» **WORK INSTRUCTIONS**:
Could you find every line in the entries below that holds the word "guest" and copy it?

» **SOURCE DATA**:
(* ===== verification/FileOps.v ===== *)
(** * Operations on open files ([src/fs/fs.c], [darwinfs_*] and the system
    calls on a descriptor)

    The locks of the descriptor tables are not modelled: a handler runs from
    its start to its end.  A structure Darwin fills in is answered as the list of
    its fields, a buffer as the bytes stored in it; what a buffer holds beyond
    them is whatever the memory held before ([uninit]). *)

From S2P Require Import Prelude RBTree Const Errno Conv Mm UserMem FdTable Kernel Files.

(** [LINUX_TC*], [LINUX_TIOC*], [LINUX_FIO*] ([include/linux/ioctl.h]) *)
Definition LINUX_TCGETS : Z := 0x5401.
Definition LINUX_TCSETS : Z := 0x5402.
Definition LINUX_TCSETSW : Z := 0x5403.
Definition LINUX_TCXONC : Z := 0x540A.
Definition LINUX_TCFLSH : Z := 0x540B.
Definition LINUX_TIOCGPGRP : Z := 0x540F.
Definition LINUX_TIOCSPGRP : Z := 0x5410.
Definition LINUX_TIOCGWINSZ : Z := 0x5413.
Definition LINUX_TIOCSWINSZ : Z := 0x5414.
Definition LINUX_FIONREAD : Z := 0x541B.
Definition LINUX_FIONBIO : Z := 0x5421.
Definition LINUX_FIOCLEX : Z := 0x5451.
Definition LINUX_TCOOFF : Z := 0.
Definition LINUX_TCOON : Z := 1.
Definition LINUX_TCIOFF : Z := 2.
Definition LINUX_TCION : Z := 3.
Definition LINUX_TCIFLUSH : Z := 0.
Definition LINUX_TCOFLUSH : Z := 1.
Definition LINUX_TCIOFLUSH : Z := 2.

(** [LINUX_F_*] ([include/linux/fs.h]) *)
Definition LINUX_F_DUPFD : Z := 0.
Definition LINUX_F_GETFD : Z := 1.
Definition LINUX_F_SETFD : Z := 2.
Definition LINUX_F_GETFL : Z := 3.
Definition LINUX_F_SETFL : Z := 4.
Definition LINUX_F_GETLK : Z := 5.
Definition LINUX_F_SETLK : Z := 6.
Definition LINUX_F_SETLKW : Z := 7.
Definition LINUX_F_DUPFD_CLOEXEC : Z := 1030.

(** ** Structures in memory *)

(** The [i]-th field of a structure answered by the host. *)
Definition fld (l : list Z) (i : nat) : Z := default 0 (l !! i).

Definition stat_of (l : list Z) : stat :=
  mk_stat (fld l 0) (fld l 1) (fld l 2) (fld l 3) (fld l 4) (fld l 5) (fld l 6) (fld l 7)
    (fld l 8, fld l 9) (fld l 10, fld l 11) (fld l 12, fld l 13) (fld l 14) (fld l 15).
Definition statfs_of (l : list Z) : statfs :=
  mk_statfs (fld l 0) (fld l 1) (fld l 2) (fld l 3) (fld l 4) (fld l 5) (fld l 6, fld l 7) (fld l 8).
Definition termios_of (l : list Z) : termios :=
  mk_termios (fld l 0) (fld l 1) (fld l 2) (fld l 3) (drop 6 l) (fld l 4) (fld l 5).
Definition of_termios (t : termios) : list Z :=
  [c_iflag t; c_oflag t; c_cflag t; c_lflag t; c_ispeed t; c_ospeed t] ++ c_cc t.
Definition winsize_of (l : list Z) : winsize := mk_winsize (fld l 0) (fld l 1) (fld l 2) (fld l 3).
Definition of_winsize (w : winsize) : list Z := [ws_row w; ws_col w; ws_xpixel w; ws_ypixel w].
Definition flock_of (l : list Z) : flock := mk_flock (fld l 0) (fld l 1) (fld l 2) (fld l 3) (fld l 4).
Definition of_flock (f : flock) : list Z := [l_type f; l_whence f; l_start f; l_len f; l_pid f].

(** [struct l_newstat]; [pad] is what the memory held in the fields that are
    not set. *)
Definition enc_newstat (pad : list Z) (st : l_newstat) : list Z :=
  enc [(8%nat, l_st_dev st); (8%nat, l_st_ino st); (8%nat, l_st_nlink st); (4%nat, l_st_mode st);
       (4%nat, l_st_uid st); (4%nat, l_st_gid st)] ++
  resize 4 0 pad ++
  enc [(8%nat, l_st_rdev st); (8%nat, l_st_size st); (8%nat, l_st_blksize st); (8%nat, l_st_blocks st);
       (8%nat, (st_atim st).1); (8%nat, (st_atim st).2); (8%nat, (st_mtim st).1); (8%nat, (st_mtim st).2);
       (8%nat, (st_ctim st).1); (8%nat, (st_ctim st).2)] ++
  resize 24 0 (drop 4 pad).

Definition enc_statfs (pad : list Z) (st : l_statfs) : list Z :=
  enc [(8%nat, lf_type st); (8%nat, lf_bsize st); (8%nat, lf_blocks st); (8%nat, lf_bfree st);
       (8%nat, lf_bavail st); (8%nat, lf_files st); (8%nat, lf_ffree st); (4%nat, (lf_fsid st).1);
       (4%nat, (lf_fsid st).2); (8%nat, lf_namelen st); (8%nat, lf_frsize st); (8%nat, lf_flags st)] ++
  resize 32 0 pad.

Definition sizeof_linux_termios : Z := 36.
Definition enc_termios (t : linux_termios) : list Z :=
  enc [(4%nat, lc_iflag t); (4%nat, lc_oflag t); (4%nat, lc_cflag t); (4%nat, lc_lflag t); (1%nat, lc_line t)] ++
  lc_cc t.
Definition dec_termios (bs : list Z) : linux_termios :=
  mk_linux_termios (field bs 0 4) (field bs 4 4) (field bs 8 4) (field bs 12 4) (field bs 16 1) (drop 17 bs).

Definition sizeof_linux_winsize : Z := 8.
Definition enc_winsize (w : linux_winsize) : list Z :=
  enc [(2%nat, lws_row w); (2%nat, lws_col w); (2%nat, lws_xpixel w); (2%nat, lws_ypixel w)].
Definition dec_winsize (bs : list Z) : linux_winsize :=
  mk_linux_winsize (field bs 0 2) (field bs 2 2) (field bs 4 2) (field bs 6 2).

(** [struct l_flock]: two shorts, padding, two longs, an int, padding. *)
Definition sizeof_l_flock : Z := 32.
Definition dec_flock (bs : list Z) : l_flock :=
  mk_l_flock (swrap 16 (field bs 0 2)) (swrap 16 (field bs 2 2)) (s64 (field bs 8 8)) (s64 (field bs 16 8))
    (s32 (field bs 24 4)).
(** [old] holds the padding: the structure was read from the guest. *)
Definition enc_flock (old : list Z) (f : l_flock) : list Z :=
  enc [(2%nat, ll_type f); (2%nat, ll_whence f)] ++ take 4 (drop 4 old) ++
  enc [(8%nat, ll_start f); (8%nat, ll_len f); (4%nat, ll_pid f)] ++ take 4 (drop 28 old).

(** [struct l_iovec] *)
Definition sizeof_l_iovec : Z := 16.
Definition dec_iovec (bs : list Z) (i : nat) : Z * Z := (field bs (16 * i) 8, field bs (16 * i + 8) 8).

Section FileOps.
Context `{OS} `{DarwinErrno} `{DarwinConst} `{Heap}.

(** The bytes of the [i]-th buffer, [n] of them. *)
Definition bufbytes (k : kstate) (o : list (list Z)) (i : nat) (n : Z) : list Z :=
  resize (Z.to_nat n) 0 (outbuf o i ++ uninit (k_trace k)).

Definition alloca (n : Z) : K unit := if stack_ok n then mret tt else halt Overflow.

(** [file = get_file(fd); if (file == NULL) return -LINUX_EBADF;] and a call
    through [file->ops]. *)
Definition with_file (fd : Z) (op : file -> K Z) : K Z :=
  f ← get_file fd;
  match f with
  | None => mret (- LINUX_EBADF)
  | Some file => with_ops file (op file)
  end.

(** ** [darwinfs] *)

Definition darwinfs_writev (f : file) (iov : list (list Z)) : K Z :=
  sysw "writev" (HI (f_fd f) :: (HB <$> iov)).

(** The lengths of the buffers; the first one may be [NULL] ([nonnull] false). *)
Definition darwinfs_readv (f : file) (nonnull : bool) (lens : list Z) : K (Z * list (list Z)) :=
  sysw_out "readv" (HI (f_fd f) :: HI (Z.b2z nonnull) :: (HI <$> lens)).

Definition darwinfs_lseek (f : file) (offset whence : Z) : K Z :=
  sysw "lseek" [HI (f_fd f); HI offset; HI whence].
Definition darwinfs_fsync (f : file) : K Z := sysw "fsync" [HI (f_fd f)].
Definition darwinfs_fchown (f : file) (uid gid : Z) : K Z := sysw "fchown" [HI (f_fd f); HI uid; HI gid].
Definition darwinfs_fchmod (f : file) (mode : Z) : K Z := sysw "fchmod" [HI (f_fd f); HI mode].

Definition darwinfs_fstat (f : file) : K (flow (Z * l_newstat)) :=
  '(ret, o) ← sysw_out "fstat" [HI (f_fd f)];
  mret (if ret <? 0 then Ret ret else Go (ret, stat_darwin_to_linux (stat_of (outbuf o 0)))).

Definition darwinfs_fstatfs (f : file) : K (flow (Z * l_statfs)) :=
  '(r, o) ← sysw_out "fstatfs" [HI (f_fd f)];
  mret (if r <? 0 then Ret r else Go (r, statfs_darwin_to_linux (statfs_of (outbuf o 0)))).

(** A descriptor made by the host: registered, or closed when that fails. *)
Definition register_or_close (r : Z) (cloexec : bool) : K Z :=
  if r >=? 0 then
    err ← register_fd r cloexec;
    if err <? 0 then _ ← hcall "close" [HI r]; mret err else mret r
  else mret r.

(** [set_fdbit] or [clear_fdbit] of the guest's close-on-exec bitmap. *)
Definition set_cloexec (fd : Z) (on : bool) : K unit :=
  k ← get;
  let t := fdt (k_fi k) in
  c ← deref (if on then set_fdbit t (cloexec_fds t) fd else clear_fdbit t (cloexec_fds t) fd);
  put (set_fdt (set_cloexec_fds c t) k).

Definition darwinfs_fcntl (f : file) (cmd arg : Z) : K Z :=
  let fd := f_fd f in
  if cmd =? LINUX_F_DUPFD then
    r ← sysw "fcntl" [HI fd; HI (D "F_DUPFD"); HI arg];
    register_or_close r false
  else if cmd =? LINUX_F_DUPFD_CLOEXEC then
    r ← sysw "fcntl" [HI fd; HI (D "F_DUPFD_CLOEXEC"); HI arg];
    register_or_close r true
  else if cmd =? LINUX_F_GETFD then sysw "fcntl" [HI fd; HI (D "F_GETFD")]
  else if cmd =? LINUX_F_SETFD then
    r ← sysw "fcntl" [HI fd; HI (D "F_SETFD"); HI arg];
    when_ (r >=? 0) (set_cloexec fd (testf arg (D "FD_CLOEXEC")));;
    mret r
  else if cmd =? LINUX_F_GETFL then
    r ← sysw "fcntl" [HI fd; HI (D "F_GETFL")];
    if r <? 0 then mret r
    else match darwin_to_linux_o_flags r with Some l => mret l | None => halt AssertFail end
  else if cmd =? LINUX_F_SETFL then
    sysw "fcntl" [HI fd; HI (D "F_SETFL"); HI (linux_to_darwin_o_flags (s32 arg))]
  else if cmd =? LINUX_F_GETLK then
    copy_in arg sizeof_l_flock (fun bs =>
      let l := dec_flock bs in
      '(r, o) ← sysw_out "fcntl" [HI fd; HI (D "F_GETLK"); HB (of_flock (linux_to_darwin_flock l))];
      if r <? 0 then mret r
      else copy_out arg (enc_flock bs (darwin_to_linux_flock (flock_of (outbuf o 0)) (ll_type l))) 0)
  else if (cmd =? LINUX_F_SETLK) || (cmd =? LINUX_F_SETLKW) then
    copy_in arg sizeof_l_flock (fun bs =>
      sysw "fcntl" [HI fd; HI (if cmd =? LINUX_F_SETLK then D "F_SETLK" else D "F_SETLKW");
                    HB (of_flock (linux_to_darwin_flock (dec_flock bs)))])
  else mret (- LINUX_EINVAL).

Definition sys_fcntl (fd cmd arg : Z) : K Z := with_file (s32 fd) (fun f => darwinfs_fcntl f cmd arg).

(** The names of a [switch] that selects a Darwin constant. *)
Fixpoint select_const (tbl : list (Z * string)) (val : Z) : option Z :=
  match tbl with
  | [] => None
  | (l, n) :: t => if val =? l then Some (D n) else select_const t val
  end.

Definition darwinfs_ioctl (f : file) (cmd val0 : Z) : K Z :=
  let fd := f_fd f in
  if cmd =? LINUX_TCGETS then
    '(r, o) ← sysw_out "tcgetattr" [HI fd];
    if r <? 0 then mret r
    else copy_out val0 (enc_termios (darwin_to_linux_termios (termios_of (outbuf o 0)))) r
  else if cmd =? LINUX_TCSETS then
    copy_in val0 sizeof_linux_termios (fun bs =>
      sysw "tcsetattr" [HI fd; HI (D "TCSANOW"); HB (of_termios (linux_to_darwin_termios (dec_termios bs)))])
  else if cmd =? LINUX_TCSETSW then
    copy_in val0 sizeof_linux_termios (fun bs =>
      sysw "tcsetattr" [HI fd; HI (D "TCSADRAIN"); HB (of_termios (linux_to_darwin_termios (dec_termios bs)))])
  else if cmd =? LINUX_TIOCGPGRP then
    '(r, o) ← sysw_out "ioctl" [HI fd; HI (D "TIOCGPGRP")];
    if r <? 0 then mret r else copy_out val0 (le_encode 4 (fld (outbuf o 0) 0)) r
  else if cmd =? LINUX_TIOCSPGRP then
    copy_in val0 4 (fun bs =>
      r ← sysw "ioctl" [HI fd; HI (D "TIOCSPGRP"); HI (s32 (field bs 0 4))];
      mret (if r <? 0 then r else 0))
  else if cmd =? LINUX_TIOCGWINSZ then
    '(r, o) ← sysw_out "ioctl" [HI fd; HI (D "TIOCGWINSZ")];
    if r <? 0 then mret r
    else copy_out val0 (enc_winsize (darwin_to_linux_winsize (winsize_of (outbuf o 0)))) r
  else if cmd =? LINUX_TIOCSWINSZ then
    copy_in val0 sizeof_linux_winsize (fun bs =>
      sysw "ioctl" [HI fd; HI (D "TIOCSWINSZ"); HB (of_winsize (linux_to_darwin_winsize (dec_winsize bs)))])
  else if cmd =? LINUX_TCXONC then
    match select_const [(LINUX_TCOOFF, "TCOOFF"); (LINUX_TCOON, "TCOON"); (LINUX_TCIOFF, "TCIOFF");
                        (LINUX_TCION, "TCION")]%string val0 with
    | None => mret (- LINUX_EINVAL)
    | Some sel => sysw "tcflow" [HI fd; HI sel]
    end
  else if cmd =? LINUX_TCFLSH then
    match select_const [(LINUX_TCIFLUSH, "TCIFLUSH"); (LINUX_TCOFLUSH, "TCOFLUSH");
                        (LINUX_TCIOFLUSH, "TCIOFLUSH")]%string val0 with
    | None => mret (- LINUX_EINVAL)
    | Some sel => sysw "tcflush" [HI fd; HI sel]
    end
  else if cmd =? LINUX_FIONREAD then
    '(r, o) ← sysw_out "ioctl" [HI fd; HI (D "FIONREAD")];
    if r <? 0 then mret r else copy_out val0 (le_encode 4 (fld (outbuf o 0) 0)) r
  else if cmd =? LINUX_FIONBIO then
    copy_in val0 4 (fun bs => sysw "ioctl" [HI fd; HI (D "FIONBIO"); HI (s32 (field bs 0 4))])
  else if cmd =? LINUX_FIOCLEX then
    r ← sys_fcntl fd LINUX_F_SETFD 1;
    when_ (r >=? 0) (set_cloexec fd true);;
    mret r
  else mret (- LINUX_EPERM).

(** *** Directory entries *)

(** Darwin's [struct dirent]. *)
Record dirent := mk_dirent { d_ino : Z; d_seekoff : Z; d_type : Z; d_name : list Z }.
Definition d_namlen (d : dirent) : Z := Z.of_nat (length (d_name d)).

(** [offsetof(struct l_dirent64, d_name)] and [offsetof(struct l_dirent, d_name)] *)
Definition offsetof_d_name64 : Z := 19.
Definition offsetof_d_name : Z := 18.

(** The [?:] binds weaker than [+]: the name's length counts only in the second
    form. *)
Definition reclen_of (d : dirent) (is64 : bool) : Z :=
  roundup (if is64 then offsetof_d_name64 else offsetof_d_name + d_namlen d + 2) 8.

(** The bytes stored at the start of the record. *)
Definition dent_bytes (d : dirent) (is64 : bool) (reclen : Z) : list Z :=
  enc [(8%nat, d_ino d); (8%nat, d_seekoff d); (2%nat, reclen)] ++
  (if is64 then [d_type d] else []) ++ d_name d ++ [0].

(** [memcpy] into the buffer at [pos]. *)
Definition blit (buf : list Z) (pos : Z) (bs : list Z) : K (list Z) :=
  if Z.of_nat (length buf) <? pos + Z.of_nat (length bs) then halt Overflow
  else mret (take (Z.to_nat pos) buf ++ bs ++ drop (Z.to_nat pos + length bs) buf).

(** [darwin_to_linux_dent(d, buf + pos, buflen, is64)]: the length of the record
    or -1, and the buffer. *)
Definition darwin_to_linux_dent (d : dirent) (buf : list Z) (pos buflen : Z) (is64 : bool) : K (Z * list Z) :=
  let reclen := reclen_of d is64 in
  if reclen >? buflen then mret (-1, buf)
  else
    buf ← blit buf pos (dent_bytes d is64 reclen);
    buf ← (if is64 then mret buf else blit buf (pos + reclen - 1) [d_type d]);
    mret (reclen, buf).

Definition dirent_of (o : list (list Z)) : dirent :=
  mk_dirent (fld (outbuf o 0) 0) (fld (outbuf o 0) 1) (fld (outbuf o 0) 2) (outbuf o 1).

» **RESULT OF THIS EXERCISE**:
(** [old] holds the padding: the structure was read from the guest. *)
(** [set_fdbit] or [clear_fdbit] of the guest's close-on-exec bitmap. *)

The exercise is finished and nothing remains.